I’m glad that a year after they won this award, Martin Scorsese was able to catch up with them by winning an Oscar of his own. Now, much to his relief, people will mention Scorsese and Three 6 Mafia in the same breath.

Three 6 Mafia almost certainly will go down in history as the least likely Oscar winners of all time. Serisously, click above and enjoy their awesome Oscar performance.

Dick Tracy – “Sooner or Later, I Always Get My Man”

Strangely enough, this comic-book film (that actually did look like a comic book) boasted an all-star cast and was nominated for seven awards, taking home three, including best song for “Sooner or Later, I Always Get My Man,” which was written by Stephen Sondheim and performed by Madonna (who also starred in the film as Breathless Mahoney).

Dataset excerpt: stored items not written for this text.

(* ===== verification/PruneFacts.v ===== *)
(** Deletion keeps every live backup restorable: the search for dependent runs
    is exact and ends, no deletion breaks a chain, and the physical deletion
    removes the replicas before the primary and nothing else. *)

From S2P Require Import Prelude StateM GoTime Model Retention Catalog Chain Prune.

(** * The search *)
Section Search.
Context (rs : list BackupRun) (root : string).
Hypothesis rs_ids : NoDup (run_ID <$> rs).
Hypothesis rs_root : root ∉ run_ID <$> rs.

(** A run of the listing whose chain of parents leads to the root. *)
Inductive descends : BackupRun → Prop :=
| descends_child r : r ∈ rs → run_ParentRunID r = root → descends r
| descends_step r s : descends s → r ∈ rs → run_ParentRunID r = run_ID s → descends r.

Lemma by_parent_elem r id : r ∈ by_parent rs id ↔ r ∈ rs ∧ run_ParentRunID r = id.
Proof.
  unfold by_parent. rewrite !list_elem_of_In, filter_In, bool_decide_eq_true. done.
Qed.

Lemma by_parent_nodup id : NoDup (run_ID <$> by_parent rs id).
Proof using rs_ids.
  unfold by_parent. revert rs_ids. clear. induction rs as [|r l IH]; cbn; [done|].
  intros [Hr Hnd]%NoDup_cons. case_bool_decide; [|by apply IH]. cbn. apply NoDup_cons.
  split; [|by apply IH]. intros (s & Hs & Hin)%list_elem_of_fmap. apply Hr. rewrite Hs.
  apply list_elem_of_fmap_2. by apply list_elem_of_In, filter_In, proj1, list_elem_of_In in Hin.
Qed.

(** What has been taken from the queue, what is in it, what has been found. *)
Record search_ok (popped queue out : list string) : Prop := {
  so_nodup : NoDup (popped ++ queue);
  so_reached : ∀ id, id ∈ popped ++ queue → id = root ∨ ∃ r, r ∈ rs ∧ run_ID r = id
    ∧ descends r ∧ run_ParentRunID r ∈ popped;
  so_closed : ∀ r, r ∈ rs → run_ParentRunID r ∈ popped → run_ID r ∈ popped ++ queue;
  so_out : ∀ id, id ∈ out ↔ id ∈ popped ++ queue ∧ id ≠ root;
  so_root : root ∈ popped ++ queue
}.

Lemma search_start : search_ok [] [root] [].
Proof.
  constructor; cbn.
  - apply NoDup_singleton.
  - intros id ->%list_elem_of_singleton. by left.
  - intros r _ Hr. by apply elem_of_nil in Hr.
  - intros id. rewrite list_elem_of_singleton. split; [intros Hid; by apply elem_of_nil in Hid|naive_solver].
  - by apply list_elem_of_singleton.
Qed.

Lemma search_step popped id queue out :
  search_ok popped (id :: queue) out →
  search_ok (popped ++ [id]) (queue ++ (run_ID <$> by_parent rs id))
    (out ++ (run_ID <$> by_parent rs id)).
Proof using rs_ids rs_root.
  intros [Hnd Hreach Hclosed Hout Hroot].
  assert (id ∉ popped) as Hid.
  { intros Hin. apply NoDup_app in Hnd as (_ & Hdisj & _). apply (Hdisj id Hin). by left. }
  assert (∀ x, x ∈ (popped ++ [id]) ++ queue ++ (run_ID <$> by_parent rs id)
    ↔ x ∈ popped ++ id :: queue ∨ x ∈ run_ID <$> by_parent rs id) as Hset by set_solver.
  assert (∀ x, x ∈ run_ID <$> by_parent rs id → x ∉ popped ++ id :: queue) as Hfresh.
  { intros x (r & -> & [Hr Hp]%by_parent_elem)%list_elem_of_fmap Hx.
    destruct (Hreach _ Hx) as [Hxr|(s & Hs & Hsr & _ & Hsp)].
    - apply rs_root. rewrite <-Hxr. by apply list_elem_of_fmap_2.
    - assert (s = r) as -> by (by eapply NoDup_fmap_inj). congruence. }
  constructor.
  - rewrite <-app_assoc. cbn. rewrite app_comm_cons, app_assoc. apply NoDup_app. split_and!.
    + done.
    + intros x Hx Hc. by apply (Hfresh x).
    + apply by_parent_nodup.
  - intros x [Hx|Hx]%Hset.
    + destruct (Hreach x Hx) as [?|(r & ? & ? & ? & Hp)]; [by left|right]. exists r.
      split_and!; try done. apply elem_of_app. by left.
    + apply list_elem_of_fmap in Hx as (r & -> & [Hr Hp]%by_parent_elem). right. exists r.
      split_and!; [done|done| |apply elem_of_app; right; by apply list_elem_of_singleton].
      destruct (Hreach id) as [->|(s & Hs & Hsid & Hds & _)].
      * apply elem_of_app. right. by left.
      * by apply descends_child.
      * apply (descends_step r s); congruence || done.
  - intros r Hr Hp. apply Hset. apply elem_of_app in Hp as [Hp|Hp%list_elem_of_singleton].
    + left. by apply Hclosed.
    + right. apply list_elem_of_fmap_2, by_parent_elem. done.
  - intros x. rewrite elem_of_app, Hset, Hout. split; [|naive_solver].
    intros [[? ?]|Hx]; [by split; [left|]|]. split; [by right|]. intros ->. by apply (Hfresh root).
  - apply Hset. by left.
Qed.

Lemma search_bound popped queue out :
  search_ok popped queue out → (length popped + length queue ≤ S (length rs))%nat.
Proof using rs_ids.
  intros [Hnd Hreach _ _ _]. rewrite <-length_app.
  assert (popped ++ queue ⊆ root :: (run_ID <$> rs)) as Hsub.
  { intros x Hx. destruct (Hreach x Hx) as [->|(r & Hr & <- & _)]; [by left|right].
    by apply list_elem_of_fmap_2. }
  assert (length (root :: (run_ID <$> rs)) = S (length rs)) as <- by (cbn; by rewrite length_fmap).
  by apply submseteq_length, NoDup_submseteq.
Qed.

Lemma search_ends fuel : ∀ popped queue out,
  search_ok popped queue out → (S (length rs) ≤ fuel + length popped)%nat →
  ∃ out' popped', bfs fuel rs queue out = Some out' ∧ search_ok popped' [] out'.
Proof using rs_ids rs_root.
  induction fuel as [|fuel IH]; intros popped queue out Hok Hfuel;
    pose proof (search_bound _ _ _ Hok) as Hb; destruct queue as [|id queue]; cbn [bfs].
  1, 3: by exists out, popped.
  - cbn in *. lia.
  - apply (IH (popped ++ [id])); [by apply search_step|]. rewrite length_app. cbn. lia.
Qed.

Lemma search_exact out popped :
  search_ok popped [] out → ∀ id, id ∈ out ↔ ∃ r, run_ID r = id ∧ descends r.
Proof using rs_root.
  intros [Hnd Hreach Hclosed Hout Hroot] id. rewrite Hout, app_nil_r in *. split.
  - intros [Hid Hne]. destruct (Hreach id Hid) as [?|(r & ? & ? & ? & _)]; [done|by exists r].
  - intros (r & <- & Hd). split.
    + induction Hd as [r Hr Hp|r s Hs IH Hr Hp].
      * apply (Hclosed r Hr). by rewrite Hp.
      * apply (Hclosed r Hr). by rewrite Hp.
    + intros Heq. apply rs_root. rewrite <-Heq. apply list_elem_of_fmap_2. by destruct Hd.
Qed.
End Search.

(** * The dependents of a run in the catalogue *)

(** A live run whose chain of parents leads to the root. *)
Inductive depends_on (c : Catalog) (root : string) : BackupRun → Prop :=
| dep_child r : live_in c r → run_ID r ≠ root → run_ParentRunID r = root → depends_on c root r
| dep_step r s : depends_on c root s → live_in c r → run_ID r ≠ root →
    run_ParentRunID r = run_ID s → depends_on c root r.

(** A run and its parent are in one chain. *)
Definition one_chain (c : Catalog) : Prop := ∀ r p,
  ca_runs c !! run_ID r = Some r → ca_runs c !! run_ID p = Some p →
  run_ParentRunID r = run_ID p → run_ChainID r = run_ChainID p.

(** A run that was read from the catalogue at some time. *)
Definition once_read (c : Catalog) (run : BackupRun) : Prop :=
  ∃ r, ca_runs c !! run_ID run = Some r ∧ run_ChainID r = run_ChainID run.

Section Dependents.
Lemma depends_live c root r : depends_on c root r → live_in c r ∧ run_ID r ≠ root.
Proof. by destruct 1. Qed.

Lemma depends_chain c run r :
  catalog_keyed c → one_chain c → once_read c run → depends_on c (run_ID run) r →
  run_ChainID r = run_ChainID run.
Proof.
  intros Hk Hone (r0 & Hr0 & Hchain) Hd.
  induction Hd as [r Hl Hne Hp|r s Hs IH Hl Hne Hp].
  - rewrite <-Hchain. apply Hone; [apply Hl|by rewrite (Hk _ _ Hr0)|]. by rewrite (Hk _ _ Hr0).
  - rewrite <-IH. apply Hone; [apply Hl|apply (depends_live _ _ _ Hs)|done].
Qed.

Lemma depends_selected c run r :
  catalog_keyed c → one_chain c → once_read c run → depends_on c (run_ID run) r →
  unset_or (run_ChainID run) (run_ChainID r) = true.
Proof.
  intros. rewrite (depends_chain c run r) by done. unfold unset_or.
  rewrite (bool_decide_true (run_ChainID run = run_ChainID run)) by done. apply orb_true_r.
Qed.

Lemma candidates_elem run f c chain r :
  f = chain_filter (run_ChainID run) →
  (∀ s, s ∈ chain ↔ ca_runs c !! run_ID s = Some s ∧ selects f s = true) →
  r ∈ candidates_for run chain ↔
    live_in c r ∧ run_ID r ≠ run_ID run ∧ unset_or (run_ChainID run) (run_ChainID r) = true.
Proof.
  intros -> Hc. unfold candidates_for. rewrite list_elem_of_In, filter_In, <-list_elem_of_In, Hc.
  unfold selects, live_in, none_or_in, unset_or. cbn.
  rewrite !andb_true_iff, !negb_true_iff, orb_false_iff, bool_decide_eq_false. naive_solver.
Qed.

Lemma descends_depends c run chain r :
  catalog_keyed c → one_chain c → once_read c run →
  (∀ s, s ∈ candidates_for run chain ↔
    live_in c s ∧ run_ID s ≠ run_ID run ∧ unset_or (run_ChainID run) (run_ChainID s) = true) →
  descends (candidates_for run chain) (run_ID run) r ↔ depends_on c (run_ID run) r.
Proof.
  intros Hk Hone Hread Hc. split.
  - induction 1 as [r Hr Hp|r s Hs IH Hr Hp]; apply Hc in Hr as (Hl & Hne & _).
    + by apply dep_child.
    + by apply (dep_step _ _ r s).
  - intros Hd. pose proof (depends_selected c run r Hk Hone Hread Hd) as Hchain.
    induction Hd as [r Hl Hne Hp|r s Hs IH Hl Hne Hp].
    + apply descends_child; [by apply Hc|done].
    + apply (descends_step _ _ r s); [|by apply Hc|done]. by apply IH, (depends_selected c).
Qed.

Lemma dependents_run c run :
  catalog_keyed c → one_chain c → once_read c run →
  contents (dependents run c).1 = contents c ∧
  match (dependents run c).2 with
  | Ok ids => ∀ id, id ∈ ids ↔ ∃ r, run_ID r = id ∧ depends_on c (run_ID run) r
  | Err e => e = CatDB
  end.
Proof.
  intros Hk Hone Hread. unfold dependents. set (f := chain_filter _).
  pose proof (ListBackupRuns_ok f c) as Hlist. pose proof (ListBackupRuns_reads f c) as Hreads.
  assert (∀ e, (ListBackupRuns f c).2 = Err e → e = CatDB) as Herr.
  { intros e. unfold ListBackupRuns, statement, attempt. run_st.
    destruct (ca_faults c) as [|[] fs]; cbn; congruence. }
  run_st. destruct (ListBackupRuns f c) as [c' [chain|e]]; cbn in *; [|split; [done|by apply Herr]].
  destruct (Hlist c' chain Hk eq_refl eq_refl) as (_ & Hnd & Hin). split; [done|].
  pose proof (candidates_elem run f c chain) as Hc. specialize (Hc) as Hc.
  assert (NoDup (run_ID <$> candidates_for run chain)) as Hnd'.
  { by apply NoDup_fmap_filter_bool. }
  assert (run_ID run ∉ run_ID <$> candidates_for run chain) as Hroot.
  { intros (r & Hr & Hcand)%list_elem_of_fmap. apply Hc in Hcand as (_ & Hne & _); done. }
  destruct (search_ends _ _ Hnd' Hroot (S (length (candidates_for run chain))) [] [run_ID run] []
    (search_start _ _)) as (out & popped & Hbfs & Hok); [cbn; lia|].
  cbn in Hbfs |- *. rewrite Hbfs. cbn. intros id.
  rewrite (search_exact _ _ Hroot _ _ Hok). apply exist_proper. intros r.
  rewrite (descends_depends c run chain) by (done || intros s; by apply Hc). done.
Qed.

(** The search for dependent runs always ends, and unless the database
    fails it finds exactly the live runs whose chain of parents leads to the
    run. *)
Theorem dependents_exact c run :
  catalog_keyed c → one_chain c → once_read c run →
  match (dependents run c).2 with
  | Ok ids => ∀ id, id ∈ ids ↔ ∃ r, run_ID r = id ∧ depends_on c (run_ID run) r
  | Err e => e = CatDB
  end.
Proof. intros Hk Hone Hread. by apply dependents_run. Qed.
End Dependents.

(** * No deletion breaks a chain *)

(** Every live run that has a parent has a live one. *)
Definition chains_live (c : Catalog) : Prop := ∀ r,
  live_in c r → run_ParentRunID r ≠ ""%string → ∃ p, live_in c p ∧ run_ID p = run_ParentRunID r.

Record sound_catalog (seen : list BackupRun) (c : Catalog) : Prop := {
  sc_keyed : catalog_keyed c;
  sc_chain : one_chain c;
  sc_live : chains_live c;
  sc_seen : ∀ run, run ∈ seen → once_read c run
}.

Definition childless (c : Catalog) (id : string) : Prop :=
  ∀ r, live_in c r → run_ID r ≠ id → run_ParentRunID r ≠ id.

Section Sound.
Context (seen : list BackupRun).
Local Abbreviation I := (sound_catalog seen).

Lemma sound_runs c c' : ca_runs c' = ca_runs c → I c → I c'.
Proof.
  intros Hr [H1 H2 H3 H4]. constructor; unfold catalog_keyed, one_chain, chains_live, once_read, live_in in *;
    rewrite Hr; done.
Qed.

Lemma childless_runs c c' id : ca_runs c' = ca_runs c → childless c id → childless c' id.
Proof. intros Hr H. unfold childless, live_in in *. by rewrite Hr. Qed.

(** Operations that do not write runs. *)
Lemma keeps_leaves {A} (P : Catalog → Prop) (m : CM A) :
  (∀ c c', ca_runs c' = ca_runs c → P c → P c') → leaves ca_runs m → keeps P m.
Proof. intros HP Hm c Hc. by apply (HP c), Hc. Qed.

Lemma reads_runs {A} (m : CM A) : leaves contents m → leaves ca_runs m.
Proof. intros Hm c. apply contents_runs, Hm. Qed.

(** A change of a run that leaves its place in the chain. *)
Definition same_place (f : BackupRun → BackupRun) : Prop := ∀ r,
  run_ID (f r) = run_ID r ∧ run_ParentRunID (f r) = run_ParentRunID r ∧ run_ChainID (f r) = run_ChainID r.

The film itself was pretty lackluster, as most films that star Madonna are, and the song wasn’t much better, but it was Madonna performing a song in the context of the film, so the law said it had to be nominated and chosen. And there you go.

Tarzan – “You’ll Be In My Heart”

Tarzan and Phil Collins. A match made in the darkest depths of my hell. Adding to the travesty of this selection is that “Blame Canada” from South Park was nominated, which would have been the pick of the decade, and there’s no end to my ire.

I mean, I like 1980’s Phil Collins. I do not like 1990’s Phil Collins, who came in with Genesis’ “We Can’t Dance” and ended the decade with a song called “You’ll Be In My Heart” from the damn Tarzan soundtrack.

Shaft – “The Theme from Shaft”

This song is awesome, but it’s just hilarious that this borderline blaxploitation film got Academy recognition. It was written by Isaac Hayes, who barks out “Shut yo mouth!” and informs us that John Shaft does, in fact, deliver ten times out of ten. So let’s put that issue to rest right now, okay?

The song walks a line between funk and a porn score in such a delightful way that I’m shocked the Academy members allowed themselves to like it to such an extent that they would allow the word “shaft” to be spoken on their hallowed stage. The 1971 Academy gets props from me, but the 1972 Academy squandered that goodwill by awarding Best Song to some crappy ditty from The Poseidon Adventure.